Estos datos reflejan que el sistema político estadounidense está altamente polarizado. Los electores mantienen divergencias considerables en cuestiones políticas, pero también en referencia a comportamientos sociales, hábitos, conductas, etc. Por tanto, no sólo estaríamos ante una situación de polarización ideológica, hasta cierto punto normal en las democracias liberales, sino ante una polarización afectiva, aquella que sobre pasa la esfera estrictamente política (la politics en términos anglosajones), para impregnar las relaciones sentimentales y las actitudes entre individuos. En un estudio poselectoral del reconocido Pew Research Center se evidenció que sólo el 2 por ciento de los votantes de Biden, y un porcentaje igualmente pequeño de los votantes de Trump, expresaban que los electores contrarios los entendían “muy bien”. Así, la combinación de una polarización ideológica con una polarización afectiva, tendría consecuencias en la percepción que se tiene sobre la democracia y, en consecuencia, de su posible conservación y/o degradación.

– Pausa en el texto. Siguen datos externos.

(* ===== verification/Interleave.v ===== *)
(** * Requests that run at the same time

    Every call of every request moves the store along a relation that permits it
    ([permits]): the walk of [Walks], call by call, along the trees of [Steps].
    With it, what all requests permit holds of any pool of requests. *)

From S2P Require Import Prelude.
From S2P Require Import GoLib.
From S2P Require Import Utils.
From S2P Require Import Model.
From S2P Require Import Runtime.
From S2P Require Import Logic.
From S2P Require Import Queries.
From S2P Require Import Store.
From S2P Require Import Password.
From S2P Require Import Tokens.
From S2P Require Import Codes.
From S2P Require Import Mfa.
From S2P Require Import Sso.
From S2P Require Import Maintenance.
From S2P Require Import Admin.
From S2P Require Import Passkey.
From S2P Require Import Frames.
From S2P Require Import Walks.
From S2P Require Import Requests.
From S2P Require Import Calls.
From S2P Require Import Steps.
From S2P Require Import Pool.
From stdpp Require Import relations list.

#[local] Open Scope string_scope.
#[local] Open Scope Z_scope.
#[local] Open Scope go_scope.

Section services.
Context `{TL : TextLib} `{UL : UuidLib} `{HL : HashLib} `{JL : JwtLib} `{OL : TotpLib} `{AL : AeadLib}
  `{WL : WebAuthnLib} `{CL : TimeLib} `{OI : OidcLib}.
Context `{ST : Setting} (I : DB → Prop) (R : relation DB) `{!Plain R}.

Lemma tracks_try_peppers a b c d l : tracks I R (s_try_peppers a b c d l).
Proof. unfold s_try_peppers. induction l as [|[id pep] l IH]; cbn [list_rect]; tracks. Qed.
#[local] Hint Resolve tracks_try_peppers : steps.
Lemma tracks_recovery_codes n a b : tracks I R (s_recovery_codes n a b).
Proof. revert a b. unfold s_recovery_codes. induction n as [|n IH]; intros a b; cbn [nat_rect]; tracks; apply IH. Qed.
#[local] Hint Resolve tracks_recovery_codes : steps.
Lemma tracks_try_usernames a n b : tracks I R (s_try_usernames a n b).
Proof. revert b. unfold s_try_usernames. induction n as [|n IH]; intros b; cbn [nat_rect]; tracks; apply IH. Qed.
#[local] Hint Resolve tracks_try_usernames : steps.
Lemma tracks_update_used a b l : tracks I R (s_update_used a b l).
Proof. unfold s_update_used. induction l as [|r l IH]; cbn [list_rect]; tracks. Qed.
#[local] Hint Resolve tracks_update_used : steps.
Lemma tracks_jobs failed : tracks I R (s_jobs jobs failed).
Proof. unfold s_jobs, jobs. cbn [list_rect job_run]. tracks. Qed.
#[local] Hint Resolve tracks_jobs : steps.

(** The target an admin request has loaded is the account it names. *)
Lemma along_loadAdminTarget actorID targetUserID :
  along I R (steps_of (s_loadAdminTarget actorID targetUserID))
    (λ r, match r with Done (_, pg) => targets actorID targetUserID pg | Fail _ => True end).
Proof.
  unfold s_loadAdminTarget, loadAdminTarget, targets. destruct (parseUserID targetUserID) as [pg|]; [|done].
  destruct (bool_decide_reflect (parseUserID actorID = Some pg)); [done|]. cbn.
  split; [tracked|]. intros [u|err]; [|done]. by destruct (bool_decide _).
Qed.
Lemma tracks_loadAdminTarget a b : tracks I R (s_loadAdminTarget a b).
Proof. eapply along_mono; [apply along_loadAdminTarget|done]. Qed.
#[local] Hint Resolve tracks_loadAdminTarget : steps.
Lemma tracks_target {A} actorID targetUserID (k : svc (User * uuid) → Go A) (q : ∀ r, Steps (k r)) :
  (∀ err, tracks I R (q (Fail err))) →
  (∀ u pg, targets actorID targetUserID pg → tracks I R (q (Done (u, pg)))) →
  tracks I R (s_bind (s_loadAdminTarget actorID targetUserID) q).
Proof.
  intros Hf Hd. eapply tracks_bind_post; [apply along_loadAdminTarget|]. intros [[u pg]|err]; auto.
Qed.

(** What a request needs of [R] besides [Plain R]. *)
Definition permits (r : request) : Prop :=
  match r with
  | RCompleteEmailJoin _ _ _ _ | RSSOLogin _ _ _ _ => Opens R ∧ Joins R
  | RLogin _ _ _ | RVerifyMFALogin _ _ _ _ | RFinishPasskeyLogin _ _ _ _ => Opens R
  | RRefreshToken s _ _ => ∀ h x id, uuid_Parse s = Some id → st_in R (RotateRefreshSession h x (Some id))
  | RBanUser _ a _ t _ => ∀ pg, targets a t pg → st_in R (SetUserStatus (Some UserStatusBanned) (Some pg))
  | RDisableUser _ a _ t _ => ∀ pg, targets a t pg → st_in R (SetUserStatus (Some UserStatusDisabled) (Some pg))
  | RUnbanUser _ a _ t _ | REnableUser _ a _ t _ =>
      ∀ pg, targets a t pg → st_in R (SetUserStatus (Some UserStatusActive) (Some pg))
  | RChangeUserRole _ a _ t new =>
      ∀ pg role, targets a t pg → parseUserRole new = Some role → role ≠ UserRoleAdmin → st_in R (SetUserRole role (Some pg))
  | RDeleteUser _ a _ t _ => ∀ pg, targets a t pg → st_in R (SoftDeleteUser (Some pg))
  | _ => True
  end.

(** Every call of every request moves the store along a relation that permits it. *)
Ltac target := open_service; apply tracks_target; [tracks|].
Lemma tracks_request r : permits r → tracks I R (s_request r).
Proof.
  intros Hp. destruct r; cbn [s_request permits] in *; try match type of Hp with _ ∧ _ => destruct Hp as [Ho Hj] end.
  all: try solve [tracks].
  1: { tracks. apply tracks_call. cbn [perform]. unfold Signup.CreateEmailUserInTx. db_tracks. }
  1-4, 6: by target; intros u pg Hpg; specialize (Hp pg Hpg); tracks.
  open_service. destruct (parseUserRole newRole) as [role|]; [|tracks].
  apply tracks_target; [tracks|]. intros u pg Hpg.
  retype. destruct (bool_decide_reflect (role = UserRoleAdmin)); [tracks|]. specialize (Hp pg role Hpg eq_refl). tracks.
Qed.
Lemma program_along r : permits r → along I R (program r) any.
Proof. apply tracks_request. Qed.
End services.
#[export] Hint Resolve tracks_try_peppers tracks_recovery_codes tracks_try_usernames tracks_update_used tracks_jobs
  tracks_loadAdminTarget : steps.


(** ** Pools of requests *)

Section requests.
Context `{TL : TextLib} `{UL : UuidLib} `{HL : HashLib} `{JL : JwtLib} `{OL : TotpLib} `{AL : AeadLib}
  `{WL : WebAuthnLib} `{CL : TimeLib} `{OI : OidcLib}.
#[export] Instance request_jobs : Jobs request verdict := program.

Lemma running_tracks `{ST : Setting} R `{!Plain R} (po po' : pool request verdict) :
  running po → pool_steps po po' → (∀ r, r ∈ accepted po' → permits R r) → R (po_db po) (po_db po').
Proof.
  intros Hrun Hs Hrs. apply running_all; [typeclasses eauto|done..|]. intros r Hr. apply program_along; auto.
Qed.
End requests.
#[export] Existing Instance request_jobs.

Cabría preguntarse, pues, si los acontecimientos acaecidos el 6 de enero tienen como origen una anteposición de las lealtades partidistas y afectivas a la conservación de la propia democracia. Es decir, ¿los votantes o simpatizantes de Trump serían capaces de socavar los principios democráticos para preservar sus propios intereses? Por los hechos vividos parecería que en una situación donde el líder alienta a las masas a la insurrección, éstas responderían a favor en una posición de “complicidad indispensable”. Como ha señalado en una investigación el profesor de ciencia política de la Universidad de Yale, Milan Svolik, “los votantes son reacios a castigar a los políticos por ignorar los principios democráticos cuando hacerlo requiere abandonar el partido o las políticas que les favorecen”.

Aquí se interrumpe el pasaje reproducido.